- Work task -
Starting at the line below holding "[|r rest] eqn:Er." and stopping at the line holding "assert (r ∈ take (S i) o) as Hin.", print every line exactly, both ends included, and leave the rest out.

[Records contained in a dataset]
Lemma sum_positions_nonneg rs : Forall (fun r => 0 <= get_position r) rs -> 0 <= sum (get_position <$> rs).
Proof. induction 1 as [|r rs Hr _ IH]; [done|]. rewrite fmap_cons. unfold sum in *. cbn. lia. Qed.

Lemma sizes_ok_sublist rs rs' : rs' `sublist_of` rs -> sizes_ok rs -> sizes_ok rs'.
Proof.
  intros Hs [Hp Hsum]. assert (Forall (fun r => 0 <= get_position r) rs') as Hp' by (by eapply sublist_Forall).
  split; [done|]. revert Hp Hsum. clear Hp'. induction Hs as [|r l1 l2 Hs IH|r l1 l2 Hs IH]; intros Hp Hsum; [done| |].
  - apply Forall_cons in Hp as [Hr Hp]. rewrite fmap_cons in *. unfold sum in *. cbn in *.
    cut (foldr Z.add 0 (get_position <$> l1) <= foldr Z.add 0 (get_position <$> l2)); [lia|].
    clear -Hs Hp. induction Hs as [|x l1 l2 Hs IH|x l1 l2 Hs IH]; [done|..]; apply Forall_cons in Hp as [Hx Hp];
      specialize (IH Hp); rewrite ?fmap_cons; cbn; lia.
  - apply Forall_cons in Hp as [Hr Hp]. apply IH; [done|]. rewrite fmap_cons in Hsum. unfold sum in *. cbn in Hsum. lia.
Qed.

Lemma sizes_ok_rev rs : sizes_ok rs -> sizes_ok (rev rs).
Proof.
  intros [Hp Hs]. split; [by rewrite Permutation_rev in Hp|].
  rewrite (sum_perm _ (get_position <$> rs)); [done|]. apply fmap_Permutation. symmetry. apply Permutation_rev.
Qed.

Section Decided.
Context (cfg : storage_config) (expire_size now_s : Z) (cur : BinlogIndexRecord).

Abbreviation seconds := (binlog_expire_logs_seconds (c_gtid cfg)).

(** Each walk with its switch. *)
Lemma time_phase rs :
  exists p1 rs1, (if 0 <? seconds then expire_by_time cur now_s seconds rs else ([], rs)) = (p1, rs1) /\
    p1 ++ others cur rs1 = others cur rs /\ rs1 `sublist_of` rs /\
    (p1 <> [] -> 0 < seconds) /\ Forall (fun r => old_enough now_s seconds r = true) p1 /\
    (0 < seconds -> forall r rest, others cur rs1 = r :: rest -> old_enough now_s seconds r = false) /\
    filter (fun r => equal_to cur r = true) rs1 = filter (fun r => equal_to cur r = true) rs.
Proof.
  pose proof (expire_by_time_split cur now_s seconds rs) as Ht. destruct (Z.ltb_spec 0 seconds).
  - destruct (expire_by_time _ _ _ _) as [p k]. exists p, k. by destruct Ht as (? & ? & ? & ? & ?).
  - exists [], rs. split_and!; try done. lia.
Qed.

Lemma size_phase rs1 :
  sizes_ok (rev rs1) ->
  exists p2 krr, (if 0 <? expire_size then expire_by_size cur expire_size 0 (rev rs1) else ([], rev rs1)) = (p2, krr) /\
    others cur krr ++ p2 = others cur (rev rs1) /\ krr `sublist_of` rev rs1 /\
    (0 < expire_size -> forall i, (i < length (others cur krr))%nat ->
       sum (get_position <$> take i (others cur (rev rs1))) < expire_size) /\
    (p2 <> [] -> 0 < expire_size /\ expire_size <= sum (get_position <$> others cur krr)) /\
    filter (fun r => equal_to cur r = true) krr = filter (fun r => equal_to cur r = true) (rev rs1).
Proof.
  intros [S1 S2].
  pose proof (expire_by_size_split cur expire_size (rev rs1) 0 ltac:(lia) S1 ltac:(lia)) as Hz.
  destruct (Z.ltb_spec 0 expire_size).
  - destruct (expire_by_size _ _ _ _) as [p k]. exists p, k. destruct Hz as (? & ? & ? & H4 & ?).
    split_and!; try done. intros Hp. split; [done|]. by apply H4.
  - exists [], (rev rs1). rewrite app_nil_r. split_and!; try done. lia.
Qed.

(** The two walks together: oldest first, what goes is [take n] of the records that are not
    current, and [n] is what the rule says. *)
Lemma expired_split rs :
  sizes_ok rs ->
  let '(p, k) := expired cfg expire_size now_s cur rs in
  exists n, p ≡ₚ take n (others cur rs) /\ others cur k = drop n (others cur rs) /\ k `sublist_of` rs /\
    filter (fun r => equal_to cur r = true) k = filter (fun r => equal_to cur r = true) rs /\
    forall i, (i < length (others cur rs))%nat ->
      (i < n)%nat <-> should_purge now_s seconds expire_size (others cur rs) i.
Proof.
  intros Hsz. unfold expired.
  destruct (time_phase rs) as (p1 & rs1 & -> & T1 & T2 & T3 & T4 & T5 & T6).
  destruct (size_phase rs1 (sizes_ok_rev _ (sizes_ok_sublist _ _ T2 Hsz))) as (p2 & krr & -> & Z1 & Z2 & Z3 & Z4 & Z5).
  unfold others in Z1, Z3. rewrite filter_rev in Z1, Z3. fold (others cur krr) in Z1, Z3. fold (others cur rs1) in Z1, Z3.
  assert (others cur rs1 = rev p2 ++ others cur (rev krr)) as E1.
  { rewrite <-(rev_involutive (others cur rs1)), <-Z1, rev_app_distr. f_equal. unfold others. by rewrite filter_rev. }
  rewrite E1 in T1. set (ok := others cur (rev krr)) in *. set (o := others cur rs) in *.
  exists (length p1 + length p2)%nat.
  assert (o = (p1 ++ rev p2) ++ ok) as Eo by (by rewrite <-app_assoc).
  assert (length (p1 ++ rev p2) = (length p1 + length p2)%nat) as El by (by rewrite length_app, length_rev).
  split_and!.
  - rewrite Eo, take_app_length' by done. by rewrite <-Permutation_rev.
  - by rewrite Eo, drop_app_length' by done.
  - etransitivity; [|exact T2]. rewrite <-(rev_involutive rs1). by apply rev_sublist.
  - rewrite filter_rev, Z5, filter_rev, rev_involutive. done.
  - intros i Hi. rewrite Eo, length_app, El in Hi. split.
    + intros Hn. destruct (decide (i < length p1)%nat) as [Hlt|Hge].
      * left. split; [apply T3; by destruct p1; [cbn in Hlt; lia|]|].
        rewrite Eo, <-app_assoc, take_app_le by lia. by apply Forall_take.
      * right. destruct Z4 as [Hpos Hfull]; [destruct p2; [cbn in Hn; lia|done]|]. split; [done|].
        etransitivity; [exact Hfull|].
        replace (sum (get_position <$> others cur krr)) with (sum (get_position <$> ok)).
        2: { unfold ok, others. rewrite filter_rev, fmap_rev, sum_rev. done. }
        rewrite Eo, drop_app_le by lia. rewrite fmap_app, sum_app.
        assert (0 <= sum (get_position <$> drop (S i) (p1 ++ rev p2))); [|lia].
        apply sum_positions_nonneg. apply Forall_drop. destruct Hsz as [Hp _].
        apply (Forall_filter_sub (fun r => equal_to cur r = false)) in Hp. fold (others cur rs) in Hp. fold o in Hp.
        rewrite Eo in Hp. by apply Forall_app in Hp as [? _].
    + intros [[Hs Hall]|[Hs Hfull]]; apply Nat.nle_gt; intros Hn.
      * destruct (rev p2 ++ ok) as [|r rest] eqn:Er.
        { rewrite <-app_assoc, Er, app_nil_r in Eo. rewrite <-El, Eo in *. apply app_eq_nil in Er as [E2 E3].
          rewrite E3 in Hi. cbn in Hi. lia. }
        assert (r ∈ take (S i) o) as Hin.
        { rewrite <-T1. apply list_elem_of_lookup. exists (length p1). rewrite lookup_take_lt by lia.
          by rewrite lookup_app_r, Nat.sub_diag by lia. }
        rewrite Forall_forall in Hall. specialize (Hall r Hin). cbn beta in Hall. specialize (T5 Hs r rest E1). congruence.
      * specialize (Z3 Hs (length o - S i)%nat). rewrite E1 in Z3.
        replace (take (length o - S i) (rev (rev p2 ++ ok))) with (rev (drop (S i) o)) in Z3.
        2: { rewrite Eo, <-app_assoc, firstn_rev. f_equal. rewrite drop_app, drop_ge by lia. cbn [app]. f_equal.
             rewrite !length_app, length_rev. lia. }
        assert (length (others cur krr) = length ok) as Eok by (unfold ok, others; by rewrite filter_rev, length_rev).
        assert (length o = length p1 + length p2 + length ok)%nat as Elo by (by rewrite Eo, length_app, El).
        rewrite fmap_rev, sum_rev in Z3. lia.
Qed.
End Decided.

(** ** The purge as a whole *)

(** The row [cur] of the current file and, before it, rows of earlier files. *)
Definition earlier (cfg : storage_config) (index : Z) (r : BinlogIndexRecord) : Prop :=
  0 < get_index r < index /\ get_file_name r = path cfg (get_index r).

Definition rows_ok (cfg : storage_config) (index : Z) (rs : list BinlogIndexRecord) (cur : BinlogIndexRecord) : Prop :=
  record_for cfg index cur /\ 0 < index /\ Forall (earlier cfg index) rs /\ NoDup (get_index <$> rs) /\
  sizes_ok (rs ++ [cur]).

- Solution for this task -
      * destruct (rev p2 ++ ok) as [|r rest] eqn:Er.
        { rewrite <-app_assoc, Er, app_nil_r in Eo. rewrite <-El, Eo in *. apply app_eq_nil in Er as [E2 E3].
          rewrite E3 in Hi. cbn in Hi. lia. }
        assert (r ∈ take (S i) o) as Hin.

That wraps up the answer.